The job market in Australia is saturated with graduates looking for work they hope will match their qualifications. Yet this year the number of young people with a new university qualification will rise by another 150,000.
More than 1.5 million Australians now hold a degree. The production of graduates has doubled over the past decade and can only rise further.
Surveys conducted by the Graduate Careers Council of Australia show a substantial minority of new degree-holders have to accept positions in sub-professional fields or go on the dole.
Only 35 per cent of all young graduates are likely to find work in their chosen profession soon after graduating, while just under a third must make do with jobs previously filled by their lesser qualified cousins.

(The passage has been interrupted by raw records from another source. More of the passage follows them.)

(** * PaddleNLP [paddlenlp/datasets/dataset.py]: datasets, sharding, builders

    A shallow embedding of [MapDataset], [IterDataset] and [DatasetBuilder]
    and the properties of their transform / filter / shard pipelines.

    Conventions of the embedding:
    - Python [int] is [Z]; [//] and [%] are [Z.div] and [Z.modulo] (both
      floor towards minus infinity, the sign of [%] follows the divisor),
      with the division by zero raised explicitly.  The one float
      computation of the code is kept for the exceptions it raises.
    - A raised exception is the [Raise] constructor of [result].
    - User callables handed to the datasets (transforms, predicates) are
      total deterministic functions.
    - A generator is traversed item by item: what it does to the state
      before an item happens when the consumer asks for that item, and
      does not happen when the consumer has stopped before.  The reading
      functions a user supplies ([_read], [read_func]) are given by their
      whole traversal: the items they hand out, after what they do to the
      state.
    - Mutable objects that the builder updates in place (record dicts and
      label lists) live in a [heap] indexed by object identity. *)

From stdpp Require Import base numbers list strings gmap.
From Stdlib Require Import ZArith Lia Permutation.

Local Open Scope Z_scope.

(** ** Python primitives *)

Module Py.

Inductive exn : Type :=
  | AssertionError
  | IndexError
  | KeyError
  | TypeError
  | ValueError
  | ZeroDivisionError
  | OverflowError
  | AttributeError
  | NotImplementedError
  | ReferenceError.

Inductive result (A : Type) : Type :=
  | Ok (a : A)
  | Raise (e : exn).
Arguments Ok {A} a.
Arguments Raise {A} e.

Definition bind {A B} (r : result A) (k : A -> result B) : result B :=
    match r with
    | Ok a => k a
    | Raise e => Raise e
    end.

#[global] Instance result_ret : MRet result := @Ok.
#[global] Instance result_bind : MBind result :=
    fun A B k r => bind r k.
#[global] Instance result_fmap : FMap result :=
    fun A B f r => bind r (fun a => Ok (f a)).

(** [len(l)] as a Python integer. *)
Definition len {A} (l : list A) : Z := Z.of_nat (length l).

(** [range(n)]: [0, 1, ..., n-1], empty when [n <= 0]. *)
Definition range (n : Z) : list Z := Z.of_nat <$> seq 0 (Z.to_nat n).

(** [l[idx]] on a list: a negative index counts from the end, an index
    outside [-len(l) <= idx < len(l)] raises [IndexError]. *)
Definition getitem {A} (l : list A) (idx : Z) : result A :=
    let i := if idx <? 0 then idx + len l else idx in
    if (i <? 0) || (len l <=? i) then Raise IndexError
    else match l !! Z.to_nat i with
         | Some x => Ok x
         | None => Raise IndexError
         end.

(** Bound adjustment of [l[start:end]]: a negative bound counts from the
    end, then the bound is clipped to [0 .. len(l)]. *)
Definition clip (n i : Z) : Z :=
    if i <? 0 then Z.max 0 (i + n) else Z.min i n.

(** [l[start:end]]; never raises. *)
Definition slice {A} (l : list A) (start stop : Z) : list A :=
    let s := clip (len l) start in
    let e := clip (len l) stop in
    take (Z.to_nat (e - s)) (drop (Z.to_nat s) l).

(** The integers that cannot be converted to a float: the conversion
    rounds to the nearest double, and from [2**1024 - 2**970] on (half
    way between the largest double and [2**1024]) it raises
    [OverflowError]; so does the conversion of the negatives of these. *)
Definition float_limit : Z := 2 ^ 1024 - 2 ^ 970.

There are marked differences, however, between the professions and between the sexes in who finds the right work.
Newly graduated nurses, teachers, accountants, computer scientists, engineers and doctors usually get jobs in the field in which they studied.
But economists, scientists, graduates in business and administration and even lawyers may have considerable difficulty finding jobs at the professional level.

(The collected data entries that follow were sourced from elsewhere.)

Lemma as_matrix_z (deg : R) (v : vec) :
  mat_vec (as_matrix (elementary_quat AxisZ (deg2rad deg))) v = Rz deg v.
Proof.
  destruct v as [[x y] z]. unfold Rz, mat_vec, as_matrix, elementary_quat, dot.
  simpl. half_angle (deg2rad deg) x y z.
Qed.

Lemma sun_vector_spec (d e r : R) : sun_vector d e r = spec_sun_vector d e r.
Proof.
  unfold sun_vector, spec_sun_vector, rfinal_quat.
  rewrite !as_matrix_compose, as_matrix_x, as_matrix_y, as_matrix_z.
  reflexivity.
Qed.

(** A rotation keeps the length of the vector. *)
Lemma rotated_norm (q : quat) (v : vec) :
  dot (mat_vec (as_matrix q) v) (mat_vec (as_matrix q) v)
  = norm_sq q * norm_sq q * dot v v.
Proof.
  destruct q as [x y z w], v as [[a b] c].
  unfold mat_vec, as_matrix, dot, norm_sq. simpl. ring.
Qed.

Lemma sun_vector_unit (d e r : R) :
  dot (sun_vector d e r) (sun_vector d e r) = 1.
Proof.
  unfold sun_vector. rewrite rotated_norm, (rfinal_quat_unit d e r).
  unfold dot. ring.
Qed.

Lemma sun_vector_bounds (d e r : R) :
  -1 <= col0 (sun_vector d e r) <= 1
  /\ -1 <= col1 (sun_vector d e r) <= 1
  /\ -1 <= col2 (sun_vector d e r) <= 1.
Proof.
  pose proof (sun_vector_unit d e r) as H.
  destruct (sun_vector d e r) as [[x y] z]. unfold dot in H.
  unfold col0, col1, col2. simpl. repeat split; nra.
Qed.

(** ** Running the monad *)

Lemma bind_ok {A B : Type} (c : M A) (k : A -> M B) (w w' : World) (a : A) :
  c w = (Ok a, w') -> bind c k w = k a w'.
Proof. intros H. unfold bind. rewrite H. reflexivity. Qed.

Lemma bind_raise {A B : Type} (c : M A) (k : A -> M B) (w w' : World) (e : exn) :
  c w = (Raise e, w') -> bind c k w = (Raise e, w').
Proof. intros H. unfold bind. rewrite H. reflexivity. Qed.

(** ** Stacks of rotations *)



Lemma zip_with_length {A B C : Type} (f : A -> B -> C) (l : list A) (m : list B) :
  length l = length m -> length (zip_with f l m) = length l.
Proof.
  revert m. induction l as [| a l IH]; intros [| b m] H; simpl in *;
    try discriminate; auto.
Qed.

Lemma zip_with3_length {A B C D : Type} (f : A -> B -> C -> D) l m n :
  length m = length l -> length n = length l ->
  length (zip_with3 f l m n) = length l.
Proof.
  revert m n. induction l as [| a l IH]; intros [| b m] [| c n] Hm Hn;
    simpl in *; try discriminate; auto.
Qed.

Lemma zip_with3_nth {A B C D : Type} (f : A -> B -> C -> D) l m n i da db dc dd :
  length m = length l -> length n = length l -> (i < length l)%nat ->
  nth i (zip_with3 f l m n) dd = f (nth i l da) (nth i m db) (nth i n dc).
Proof.
  revert m n i. induction l as [| a l IH]; intros [| b m] [| c n] i Hm Hn Hi;
    simpl in *; try discriminate; try lia.
  destruct i as [| i]; [reflexivity |]. apply IH; lia.
Qed.

Lemma compose_quats_zip (ps qs : list quat) :
  length ps = length qs -> compose_quats ps qs = zip_with compose_quat ps qs.
Proof.
  destruct ps as [| p [| p' ps]]; destruct qs as [| q [| q' qs]];
    simpl; intros H; try discriminate; reflexivity.
Qed.

Lemma compose_quats_unit (ps qs : list quat) :
  Forall unit_quat ps -> Forall unit_quat qs ->
  Forall unit_quat (compose_quats ps qs).
Proof.
  intros Hp Hq.
  assert (Hmapl : forall p, unit_quat p ->
            Forall unit_quat (map (compose_quat p) qs)).
  { intros p Hu. apply Forall_map. eapply Forall_impl; [| exact Hq].
    intros q Hq'. apply compose_quat_unit; assumption. }
  assert (Hmapr : forall q, unit_quat q ->
            Forall unit_quat (map (fun p => compose_quat p q) ps)).
  { intros q Hu. apply Forall_map. eapply Forall_impl; [| exact Hp].
    intros p Hp'. apply compose_quat_unit; assumption. }
  assert (Hzip : Forall unit_quat (zip_with compose_quat ps qs)).
  { clear Hmapl Hmapr. revert qs Hq.
    induction Hp as [| p ps Hu Hps IH]; intros qs Hq; [constructor |].
    destruct Hq as [| q qs Hv Hqs]; simpl; constructor.
    - apply compose_quat_unit; assumption.
    - apply IH; assumption. }
  unfold compose_quats.
  destruct ps as [| p [| p' ps']].
  - destruct qs as [| q [| q' qs']]; auto;
      apply Hmapr; inversion Hq; assumption.
  - apply Hmapl. inversion Hp; assumption.
  - destruct qs as [| q [| q' qs']]; auto;
      apply Hmapr; inversion Hq; assumption.
Qed.

Lemma normalized_unit (b : bool) (qs : list quat) (w : World) :
  Forall unit_quat qs -> normalized b qs w = (Ok (mkRot b qs), w).
Proof.
  intros H. unfold normalized.
  assert (He : existsb (fun q => Reqb (quat_norm q) 0) qs = false).
  { induction H as [| q qs Hq Hqs IH]; [reflexivity |]. simpl.
    rewrite IH, (quat_norm_unit q Hq), Reqb_false by lra. reflexivity. }
  rewrite He. clear He.
  assert (Hm : map (fun q => quat_div q (quat_norm q)) qs = qs).
  { induction H as [| q qs Hq Hqs IH]; [reflexivity |]. simpl.
    rewrite IH, quat_div_unit by assumption. reflexivity. }
  rewrite Hm. reflexivity.
Qed.

Lemma rot_mul_ok (p q : Rotation) (w : World) :
  Forall unit_quat (quats p) -> Forall unit_quat (quats q) ->
  (length (quats p) = 1 \/ length (quats q) = 1
   \/ length (quats p) = length (quats q))%nat ->
  rot_mul p q w
  = (Ok (mkRot (single p && single q) (compose_quats (quats p) (quats q))), w).
Proof.
  intros Hp Hq Hlen. unfold rot_mul.
  assert (Hc : ((length (quats p) =? 1)%nat || (length (quats q) =? 1)%nat
                || (length (quats p) =? length (quats q))%nat) = true).
  { rewrite !orb_true_iff, !Nat.eqb_eq. tauto. }
  rewrite Hc. simpl. apply normalized_unit, compose_quats_unit; assumption.
Qed.

Lemma rot_mul_mismatch (p q : Rotation) (w : World) :
  length (quats p) <> 1%nat -> length (quats q) <> 1%nat ->
  length (quats p) <> length (quats q) ->
  rot_mul p q w
  = (Raise (RotationCountError (length (quats p)) (length (quats q))), w).
Proof.
  intros H1 H2 H3. unfold rot_mul.
  apply Nat.eqb_neq in H1, H2, H3. rewrite H1, H2, H3. reflexivity.
Qed.

Lemma from_euler_unit (ax : axis) (a : array_like) :
  Forall unit_quat (quats (from_euler ax a)).
Proof.
  destruct a as [x | xs]; simpl.
  - constructor; [apply elementary_quat_unit | constructor].
  - apply Forall_map, Forall_forall. intros; apply elementary_quat_unit.
Qed.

Women now comprise half the total number of degree-holders. Today, more women than men graduate in accounting, medicine, law, the arts, nursing, education, and even the natural sciences. Only in engineering, building, architecture and computing are men still in the majority.

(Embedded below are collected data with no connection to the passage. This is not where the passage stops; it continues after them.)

(** * Smart Tag Event Tracker: the in-memory event store and its three handlers

    A shallow embedding of [backend/src/index.ts]: the module-level store
    ([events], [nextId]) and the handlers of [POST /api/events],
    [GET /api/events] and [GET /api/stats], followed by the properties of the
    specification that concern them.

    Conventions of the embedding.
    - A JavaScript number that only ever holds an integer is a [Z].  The
      counters of this program ([nextId], the array length, the per-key
      counts) start at 0 or 1 and grow by one, and a double represents every
      integer below 2^53 exactly; the store holds one array element per id
      handed out, which keeps the counters far below that.
    - The body of a request is what [express.json()] parsed: an object whose
      fields, when present, are JSON values.  The fields are modelled on the
      JSON primitives: null, booleans, strings, and the numbers that are
      integers a double holds exactly (these print in plain decimal).  Every
      falsy JSON value is among them.  A field that is not present reads as
      [undefined].
    - The clock reading [new Date().toISOString()] is an input of the handler.
    - A handler is a state transformer over the store that returns the
      response it sends.
    - The dashboard of [frontend/src/App.tsx], which calls the handlers, is
      embedded as far as it computes: the theme, the scale of the bar
      charts, the trend window, and the two asynchronous functions
      [loadData] and [handleSubmit], each run to completion over the state
      of the component and the store of the server, with what the network
      does to each request as an input.  Rendering, and the sparkline with
      its random jitter, are left out. *)

From Stdlib Require Import ZArith Sorted.
From stdpp Require Import gmap strings list fin_maps pretty sorting.

#[local] Open Scope Z_scope.

(* ===================================================================== *)
(** ** JavaScript values *)
(* ===================================================================== *)

(** What a field of the parsed body evaluates to, and hence what a stored
    event holds. *)
Inductive jsval : Type :=
| JUndefined
| JNull
| JBool (b : bool)
| JNum (n : Z)
| JStr (s : string).

#[global] Instance jsval_eq_dec : EqDecision jsval.
Proof. solve_decision. Defined.

(** [ToBoolean] *)
Definition to_boolean (v : jsval) : bool :=
  match v with
  | JUndefined => false
  | JNull => false
  | JBool b => b
  | JNum n => negb (n =? 0)
  | JStr s => negb (String.eqb s "")
  end.

(** [ToPropertyKey]: the string under which [o[v]] reads and writes. *)
Definition to_property_key (v : jsval) : string :=
  match v with
  | JUndefined => "undefined"
  | JNull => "null"
  | JBool true => "true"
  | JBool false => "false"
  | JNum n => pretty n
  | JStr s => s
  end.

(** [new Set(iterable)]: insertion-ordered, one entry per value
    ([SameValueZero] is equality on these primitives). *)
Definition Set_add (acc : list jsval) (v : jsval) : list jsval :=
  if bool_decide (v ∈ acc) then acc else acc ++ [v].

Definition new_Set (l : list jsval) : list jsval := fold_left Set_add l [].

(* ===================================================================== *)
(** ** Objects used as counting tables *)
(* ===================================================================== *)

(** What the stats loop stores under a key: a number, or a string once the
    [+] has concatenated. *)
Inductive cell : Type :=
| Number (n : Z)
| Text (s : string).

#[global] Instance cell_eq_dec : EqDecision cell.
Proof. solve_decision. Defined.

(** The own properties of [Object.prototype] that hold a built-in function,
    each with the name of that function. *)
Definition Object_prototype_methods : list (string * string) :=
  [ ("constructor", "Object");
    ("__defineGetter__", "__defineGetter__");
    ("__defineSetter__", "__defineSetter__");
    ("hasOwnProperty", "hasOwnProperty");
    ("__lookupGetter__", "__lookupGetter__");
    ("__lookupSetter__", "__lookupSetter__");
    ("isPrototypeOf", "isPrototypeOf");
    ("propertyIsEnumerable", "propertyIsEnumerable");
    ("toString", "toString");
    ("valueOf", "valueOf");
    ("toLocaleString", "toLocaleString") ].

Fixpoint assoc (k : string) (l : list (string * string)) : option string :=
  match l with
  | [] => None
  | (k', v) :: l' => if String.eqb k k' then Some v else assoc k l'
  end.

(** The result of the read [o[k]] on an object created by [{}]. *)
Inductive read : Type :=
| Own (c : cell)              (* an own property of the table *)
| Builtin (fname : string)    (* a function inherited from Object.prototype *)
| Proto                       (* the [__proto__] getter: Object.prototype *)
| Undefined.

Definition prop_get (o : gmap string cell) (k : string) : read :=
  match o !! k with
  | Some c => Own c
  | None =>
      if String.eqb k "__proto__" then Proto
      else match assoc k Object_prototype_methods with
           | Some f => Builtin f
           | None => Undefined
           end
  end.

(** [Function.prototype.toString] of a built-in, as Node prints it. *)
Definition native_source (fname : string) : string :=
  "function " +:+ fname +:+ "() { [native code] }".

(** [(x || 0) + 1] for [x] the result of a read.  A falsy [x] gives way to
    [0]; a string operand, or an object (whose primitive is its string form),
    turns [+] into concatenation with ["1"]. *)
Definition or_zero_plus_one (x : read) : cell :=
  match x with
  | Undefined => Number (0 + 1)
  | Own (Number n) => if n =? 0 then Number (0 + 1) else Number (n + 1)
  | Own (Text s) => if String.eqb s "" then Number (0 + 1) else Text (s +:+ "1")
  | Builtin f => Text (native_source f +:+ "1")
  | Proto => Text ("[object Object]" +:+ "1")
  end.

(** The write [o[k] = c].  On [__proto__] it reaches the inherited setter,
    which ignores a value that is neither an object nor null; on any other
    key it creates or overwrites an own property. *)
Definition prop_set (o : gmap string cell) (k : string) (c : cell)
  : gmap string cell :=
  if String.eqb k "__proto__" then o else <[k := c]> o.

(** [o[k] = (o[k] || 0) + 1] *)
Definition count_up (o : gmap string cell) (k : string) : gmap string cell :=
  prop_set o k (or_zero_plus_one (prop_get o k)).

(* ===================================================================== *)
(** ** Data model *)
(* ===================================================================== *)

Record TagEvent : Type := {
  id : Z;
  tagId : jsval;
  source : jsval;
  type : jsval;
  createdAt : string
}.

#[global] Instance TagEvent_eq_dec : EqDecision TagEvent.
Proof. solve_decision. Defined.

(** The module-level variables [events] and [nextId]. *)
Record Store : Type := {
  events : list TagEvent;
  nextId : Z
}.

(** The store when the process starts. *)
Definition initial : Store := {| events := []; nextId := 1 |}.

On every campus across Australia, women have outnumbered men among the student body for ten years. Of the 650,000 students who began their university education this year, more than 55 per cent are women.
Yet men continue to do better at finding work in their chosen field. Monash University sociologist Bob Birrell says one probable reason for this is that men have other occupational options available, particularly in the trades.
Dr Birrell says that when all degree, diploma and skilled-vocational qualifications are combined, Australian men are actually better qualified than women. Among 25 to 34-year-olds, 44 per cent of men hold such qualifications (with more than half having trade credentials) compared with only 29 per cent of women.
Writing in the Monash journal People and Place, Dr Birrell and a co-researcher, Virginia Rapson, explore the implications of widening access to higher education.
They say there is no doubt the rate of growth in graduate numbers will exceed labour-market demand - if the only determinant of that demand is expansion in the occupations that have traditionally employed graduates.
So degree-holders will have to find new occupational niches.